* **What needs to be done**:
For each line in the data below that holds "Happ", return a copy.

* **Dataset entries**:
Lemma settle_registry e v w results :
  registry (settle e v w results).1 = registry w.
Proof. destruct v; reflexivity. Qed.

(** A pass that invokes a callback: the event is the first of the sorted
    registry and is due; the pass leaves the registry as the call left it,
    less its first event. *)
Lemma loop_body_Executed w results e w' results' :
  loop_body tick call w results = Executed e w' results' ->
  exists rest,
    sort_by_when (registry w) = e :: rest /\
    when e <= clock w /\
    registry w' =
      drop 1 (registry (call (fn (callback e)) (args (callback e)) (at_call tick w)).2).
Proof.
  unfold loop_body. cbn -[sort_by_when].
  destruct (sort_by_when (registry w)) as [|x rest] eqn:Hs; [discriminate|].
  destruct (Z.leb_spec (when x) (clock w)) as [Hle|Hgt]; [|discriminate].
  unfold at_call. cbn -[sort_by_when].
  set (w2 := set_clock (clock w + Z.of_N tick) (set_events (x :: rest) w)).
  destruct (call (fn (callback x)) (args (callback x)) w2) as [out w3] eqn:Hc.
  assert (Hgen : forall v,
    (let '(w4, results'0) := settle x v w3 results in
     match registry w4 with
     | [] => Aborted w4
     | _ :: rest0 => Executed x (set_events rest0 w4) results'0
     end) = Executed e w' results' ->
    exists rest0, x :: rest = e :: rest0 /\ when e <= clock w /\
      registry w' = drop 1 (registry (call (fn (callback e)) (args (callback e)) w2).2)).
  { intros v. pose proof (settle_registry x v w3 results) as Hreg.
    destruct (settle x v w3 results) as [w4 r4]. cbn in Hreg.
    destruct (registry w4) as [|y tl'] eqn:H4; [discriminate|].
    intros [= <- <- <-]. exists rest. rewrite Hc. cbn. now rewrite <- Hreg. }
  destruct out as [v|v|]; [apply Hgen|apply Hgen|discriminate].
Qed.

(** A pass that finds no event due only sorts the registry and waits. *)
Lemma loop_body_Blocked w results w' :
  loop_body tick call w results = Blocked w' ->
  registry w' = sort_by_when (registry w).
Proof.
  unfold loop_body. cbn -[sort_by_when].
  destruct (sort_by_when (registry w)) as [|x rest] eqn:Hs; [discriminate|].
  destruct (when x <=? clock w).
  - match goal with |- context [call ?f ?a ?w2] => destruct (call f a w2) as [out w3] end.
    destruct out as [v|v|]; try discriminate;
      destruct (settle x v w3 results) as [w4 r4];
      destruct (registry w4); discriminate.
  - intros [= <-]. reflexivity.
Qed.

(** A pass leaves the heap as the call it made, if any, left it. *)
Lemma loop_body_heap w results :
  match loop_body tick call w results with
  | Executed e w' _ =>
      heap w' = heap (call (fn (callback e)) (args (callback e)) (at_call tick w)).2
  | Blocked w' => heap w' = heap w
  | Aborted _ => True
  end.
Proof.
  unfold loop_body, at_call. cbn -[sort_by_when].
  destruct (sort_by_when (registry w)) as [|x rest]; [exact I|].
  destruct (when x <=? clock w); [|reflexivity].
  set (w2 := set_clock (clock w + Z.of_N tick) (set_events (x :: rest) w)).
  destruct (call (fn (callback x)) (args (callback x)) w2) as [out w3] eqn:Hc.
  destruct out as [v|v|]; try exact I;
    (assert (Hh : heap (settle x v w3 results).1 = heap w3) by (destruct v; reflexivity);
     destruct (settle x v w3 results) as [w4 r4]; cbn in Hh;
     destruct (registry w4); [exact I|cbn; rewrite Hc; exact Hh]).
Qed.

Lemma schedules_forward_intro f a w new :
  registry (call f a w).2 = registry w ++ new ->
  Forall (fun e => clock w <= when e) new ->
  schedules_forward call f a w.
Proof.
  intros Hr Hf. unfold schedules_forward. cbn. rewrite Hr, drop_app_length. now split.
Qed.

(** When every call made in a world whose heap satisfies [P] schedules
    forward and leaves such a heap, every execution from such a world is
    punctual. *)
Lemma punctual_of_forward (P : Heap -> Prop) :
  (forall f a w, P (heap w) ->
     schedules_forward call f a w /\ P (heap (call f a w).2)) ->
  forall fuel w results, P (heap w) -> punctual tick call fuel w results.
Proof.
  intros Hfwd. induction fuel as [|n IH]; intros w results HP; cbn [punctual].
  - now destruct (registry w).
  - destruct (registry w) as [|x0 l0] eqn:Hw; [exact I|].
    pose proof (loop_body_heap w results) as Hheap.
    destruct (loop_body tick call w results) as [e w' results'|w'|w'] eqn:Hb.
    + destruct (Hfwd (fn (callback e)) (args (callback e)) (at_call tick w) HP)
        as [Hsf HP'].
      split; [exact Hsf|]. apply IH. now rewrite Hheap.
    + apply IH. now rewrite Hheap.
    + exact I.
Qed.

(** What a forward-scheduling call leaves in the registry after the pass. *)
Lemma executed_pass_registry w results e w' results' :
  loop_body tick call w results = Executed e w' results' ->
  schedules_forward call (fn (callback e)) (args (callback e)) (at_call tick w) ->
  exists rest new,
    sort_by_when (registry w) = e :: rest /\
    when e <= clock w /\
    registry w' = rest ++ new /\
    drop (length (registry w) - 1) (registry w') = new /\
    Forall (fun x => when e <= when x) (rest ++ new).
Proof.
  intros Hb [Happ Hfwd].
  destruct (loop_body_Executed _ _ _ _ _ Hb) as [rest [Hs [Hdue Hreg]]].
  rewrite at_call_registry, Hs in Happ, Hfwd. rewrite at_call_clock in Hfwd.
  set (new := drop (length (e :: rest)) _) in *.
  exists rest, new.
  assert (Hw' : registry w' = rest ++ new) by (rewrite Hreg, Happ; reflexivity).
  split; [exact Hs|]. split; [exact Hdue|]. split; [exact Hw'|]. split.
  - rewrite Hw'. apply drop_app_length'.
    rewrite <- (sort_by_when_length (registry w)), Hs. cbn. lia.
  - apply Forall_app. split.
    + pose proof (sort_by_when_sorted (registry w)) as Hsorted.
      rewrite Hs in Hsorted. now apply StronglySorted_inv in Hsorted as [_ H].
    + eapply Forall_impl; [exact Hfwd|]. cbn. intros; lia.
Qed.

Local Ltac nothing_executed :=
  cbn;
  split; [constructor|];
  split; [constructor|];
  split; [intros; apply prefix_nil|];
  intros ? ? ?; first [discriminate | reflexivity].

* **Result of this task**:
  intros Hb [Happ Hfwd].
  rewrite at_call_registry, Hs in Happ, Hfwd. rewrite at_call_clock in Hfwd.
  assert (Hw' : registry w' = rest ++ new) by (rewrite Hreg, Happ; reflexivity).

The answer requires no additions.